Rifondazione Comunista Il Prc non usa mezzi termini e dice che «nonostante l’urgenza di provvedimenti efficaci e strutturali, la cittadinanza ternana si ritrova a dover sottostare all’ennesima ordinanza riguardante le ‘limitazioni’ sul traffico, che ha tutti i connotati di una presa per i fondelli», parlando di «ennesima inefficace ordinanza, volta a limitare la circolazione di automobili Euro 0-1-2 e moto e motocicli Euro 0-1 per due giorni a settimana, in un’area tra l’altro ridicola per dimensioni, in quanto di poco più estesa rispetto alla minuscola Ztl. ‘Limitazione’, inoltre, è un eufemismo, in quanto assistiamo ancora una volta alla tardiva applicazione di provvedimenti sterili e privi di controlli seri e massicci da parte di chi di dovere: solo nella mattinata di lunedì, decine e decine di autovetture Euro 0-1-2 transitavano senza problemi in C.so del Popolo e piazza Mario Ridolfi, proprio davanti a Palazzo Spada; solo per fare un esempio ‘simbolico’».

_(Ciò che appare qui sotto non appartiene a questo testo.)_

Lemma request_over_the_limit_is_penalized_witness :
  length (default [] (rateMap busyCaptcha !! "203.0.113.7")) = 5%nat /\
  rateMapAfter (CheckRequest exampleStd busyCaptcha exampleNow cleanRequest)
    !! clientIP exampleStd cleanRequest =
    Some (default [] (rateMap busyCaptcha !! clientIP exampleStd cleanRequest)
          ++ [exampleNow]) /\
  exists call rest,
    audit (CheckRequest exampleStd busyCaptcha exampleNow cleanRequest) = Some call /\
    log_score call <= -3 /\
    log_reasons call = "rate_limit_exceeded" :: rest.
Proof.
  split; [vm_compute; reflexivity |].
  apply (request_over_the_limit_is_penalized exampleStd busyCaptcha exampleNow cleanRequest).
  - reflexivity.
  - vm_compute. reflexivity.
  - vm_compute. reflexivity.
  - assert (E : default [] (rateMap busyCaptcha !! clientIP exampleStd cleanRequest)
                = [exampleNow - 5000000000; exampleNow - 4000000000;
                   exampleNow - 3000000000; exampleNow - 2000000000;
                   exampleNow - 1000000000]) by (vm_compute; reflexivity).
    rewrite E. repeat constructor; vm_compute; reflexivity.
  - vm_compute. discriminate.
Defined.

(** ** The bypass evaluator, rule by rule *)

Lemma oauthBypass_outcome (G : GoStdlib) (r : Request) :
  oauthBypass G r = (false, "") \/
  (Method r = "GET" /\
   (oauthBypass G r = (true, "bypass:oauth_flow") \/
    oauthBypass G r = (true, "bypass:oauth_referer"))).
Proof.
  unfold oauthBypass. destruct (String.eqb_spec (Method r) "GET") as [E | E]; [| auto].
  destruct (_ && _); [auto |]. destruct (_ && _); [auto |]. destruct (_ || _); auto.
Qed.

Lemma bypassRules_outcome (G : GoStdlib) (c : Captcha) (r : Request) :
  bypassRules G c r = (false, "") \/
  bypassRules G c r = (true, "bypass:skip_path") \/
  (Method r = "GET" /\
   (bypassRules G c r = (true, "bypass:oauth_flow") \/
    bypassRules G c r = (true, "bypass:oauth_referer"))).
Proof.
  unfold bypassRules. destruct (skipPathMatch _ _); [auto |].
  destruct (oauthBypass_outcome G r) as [-> | H]; auto.
Qed.

(** [shouldBypass] answers either "no" with an empty reason or "yes"
    with one of four reasons, and the two OAuth reasons come for GET
    requests only: any other method is bypassed by the custom predicate
    or a skip path, or not at all. *)
Theorem bypass_verdict_and_reason (G : GoStdlib) (c : Captcha) (r : Request) :
  shouldBypass G c r = (false, "") \/
  shouldBypass G c r = (true, "bypass:custom") \/
  shouldBypass G c r = (true, "bypass:skip_path") \/
  (Method r = "GET" /\
   (shouldBypass G c r = (true, "bypass:oauth_flow") \/
    shouldBypass G c r = (true, "bypass:oauth_referer"))).
Proof.
  unfold shouldBypass. destruct (SkipIf (cfg c)) as [f |].
  - destruct (f r) as [[|] |]; cbn [recovered]; [auto | | auto].
    destruct (bypassRules_outcome G c r) as [-> | [-> | H]]; auto.
  - destruct (bypassRules_outcome G c r) as [-> | [-> | H]]; auto.
Qed.

Lemma oauthBypass_code_and_state (G : GoStdlib) (r : Request) :
  Method r = "GET" ->
  strings_TrimSpace (Query_Get r "code") <> "" ->
  strings_TrimSpace (Query_Get r "state") <> "" ->
  oauthBypass G r = (true, "bypass:oauth_flow").
Proof.
  intros Hm Hc Hs. unfold oauthBypass. rewrite Hm.
  apply isEmpty_false in Hc. apply isEmpty_false in Hs. rewrite Hc, Hs. reflexivity.
Qed.

(** A GET request whose query carries non-blank [code] and [state]
    parameters is let through on any path, whatever else it holds (a
    filled decoy field included), as long as its form data parses and
    the custom predicate does not panic; it is logged with score 0 and
    never reaches the rate limiter. *)
Theorem get_with_code_and_state_is_bypassed
        (G : GoStdlib) (c : Captcha) (now : Z) (r : Request) :
  ParseFormErr r = false ->
  (forall f, SkipIf (cfg c) = Some f -> f r <> Panics) ->
  Method r = "GET" ->
  strings_TrimSpace (Query_Get r "code") <> "" ->
  strings_TrimSpace (Query_Get r "state") <> "" ->
  blocked (CheckRequest G c now r) = false /\
  rateMapAfter (CheckRequest G c now r) = rateMap c /\
  exists why,
    (why = "bypass:custom" \/ why = "bypass:skip_path" \/ why = "bypass:oauth_flow") /\
    audit (CheckRequest G c now r) =
    Some {| log_ip := clientIP G r; log_ua := Header_Get r "User-Agent";
            log_score := 0; log_reasons := [why] |}.
Proof.
  intros Hp Hnp Hm Hc Hs.
  assert (Hrules : exists why, (why = "bypass:skip_path" \/ why = "bypass:oauth_flow") /\
                               bypassRules G c r = (true, why)).
  { unfold bypassRules. destruct (skipPathMatch _ _); [eauto |].
    rewrite (oauthBypass_code_and_state G r Hm Hc Hs). eauto. }
  destruct Hrules as (why0 & Hwhy0 & Hrules).
  assert (Hb : exists why,
             (why = "bypass:custom" \/ why = "bypass:skip_path" \/ why = "bypass:oauth_flow")
             /\ shouldBypass G c r = (true, why)).
  { destruct (SkipIf (cfg c)) as [f |] eqn:Ef.
    - destruct (f r) as [[|] |] eqn:Er.
      + exists "bypass:custom". split; [auto |].
        apply (shouldBypass_predicate_true G c r f Ef Er).
      + exists why0. split; [tauto |].
        rewrite (shouldBypass_predicate_false G c r f Ef Er). exact Hrules.
      + exfalso. apply (Hnp f); [reflexivity | exact Er].
    - exists why0. split; [tauto |].
      rewrite (shouldBypass_no_predicate G c r Ef). exact Hrules. }
  destruct Hb as (why & Hwhy & Hs').
  rewrite (CheckRequest_bypassed G c now r why Hp Hs'). cbn [blocked rateMapAfter audit].
  split; [reflexivity |]. split; [reflexivity |].
  exists why. split; [exact Hwhy | reflexivity].
Qed.

Lemma get_with_code_and_state_is_bypassed_witness :
  FormValue oauthCallbackRequest (fieldName exampleCaptcha) = "x" /\
  blocked (CheckRequest exampleStd exampleCaptcha exampleNow oauthCallbackRequest) = false /\
  rateMapAfter (CheckRequest exampleStd exampleCaptcha exampleNow oauthCallbackRequest)
    = rateMap exampleCaptcha /\
  exists why,
    (why = "bypass:custom" \/ why = "bypass:skip_path" \/ why = "bypass:oauth_flow") /\
    audit (CheckRequest exampleStd exampleCaptcha exampleNow oauthCallbackRequest) =
    Some {| log_ip := clientIP exampleStd oauthCallbackRequest;
            log_ua := Header_Get oauthCallbackRequest "User-Agent";
            log_score := 0; log_reasons := [why] |}.
Proof.
  split; [reflexivity |].
  apply (get_with_code_and_state_is_bypassed exampleStd exampleCaptcha exampleNow
           oauthCallbackRequest).
  - reflexivity.
  - intros f Hf. discriminate Hf.
  - reflexivity.
  - vm_compute. discriminate.
  - vm_compute. discriminate.
Defined.

(** ** Construction and storage *)

(** [New] never leaves a zero in the window, the maximum or the
    threshold, so [threshold()] of a captcha it built is the stored
    [BlockThreshold]; building again from the stored configuration
    changes nothing: a configured 0 cannot be told from the default. *)
Theorem New_applies_defaults_once (suffix : string) (opened : option Store) (cfg0 : Config) :
  RateLimitTTL (cfg (New suffix opened cfg0)) <> 0 /\
  RateLimitMax (cfg (New suffix opened cfg0)) <> 0 /\
  BlockThreshold (cfg (New suffix opened cfg0)) <> 0 /\
  threshold (New suffix opened cfg0) = BlockThreshold (cfg (New suffix opened cfg0)) /\
  New suffix opened (cfg (New suffix opened cfg0)) = New suffix opened cfg0.
Proof.
  unfold threshold, New, Minute. cbn [cfg RateLimitTTL RateLimitMax BlockThreshold
    ShowBadge BadgeMessage EnableStorage DBPath SkipPaths SkipIf].
  destruct (Z.eqb_spec (RateLimitTTL cfg0) 0) as [E1 | E1];
    destruct (Z.eqb_spec (RateLimitMax cfg0) 0) as [E2 | E2];
    destruct (Z.eqb_spec (BlockThreshold cfg0) 0) as [E3 | E3];
    cbn;
    repeat match goal with
           | |- context [?x =? 0] =>
             destruct (Z.eqb_spec x 0); [contradiction |]
           end;
    repeat split; (lia || auto).
Qed.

L'impianto di Terni Biomassa
L’impianto di Terni Biomassa

I ‘civici’ Secondo Gianluca Petigliani (Terni dinamica), Giovanni Ceccotti (Progetto Terni) e Leo Venturi (Terni oltre), invece,  «la questione ambientale, per la città di Terni, è una priorità da affrontare concretamente poiché per troppi anni è stata sottovalutata e sminuita e l’idea che Terni possa accogliere ulteriori rifiuti da incenerire è una pura follia che non può essere minimamente presa in considerazione. Le “strumentalizzazioni” e tanto meno le “rassicurazioni” su tali temi non sono utili a risolvere questo preoccupante problema. Il risanamento ambientale e la tutela della salute dei cittadini sono obiettivi che vanno perseguiti con scelte concrete nella consapevolezza che nella “conca” non si possono aggiungere ulteriori sostanze inquinanti, ma ridurre quelle già presenti».

L'impianto Aria Acea
L’impianto Aria Acea

«Chi inquina risani» Misure estemporanee e tampone, dicono, «non risolvono il problema che va aggredito con interventi strutturali partendo dalla condivisione del principio che chi inquina deve contribuire a risanare. Tutto ciò a partire dai soggetti produttivi che non solo devono investire per abbattere le emissioni ma mettere a disposizione della comunità risorse economiche utili a finanziare opere in grado di rendere compatibile la loro presenza nel contesto ambientale generale della città. Nel contempo le istituzioni non possono più sottrarsi al dovere di fare scelte chiare su altri versanti quali, ad esempio, l’incentivazione della mobilità alternativa, la realizzazione delle piste ciclabili, oggi di fatto inesistenti, delle corsie preferenziali per i mezzi pubblici, anch’esse inesistenti, e il contenimento del loro costo, la definizione di regole e modalità per la riconversione, in tempi certi, degli impianti di riscaldamento più inquinanti presenti in città, a partire da quelli in funzione nelle strutture pubbliche, l’avvio di una funzionale raccolta differenziata oggi assolutamente inadeguata».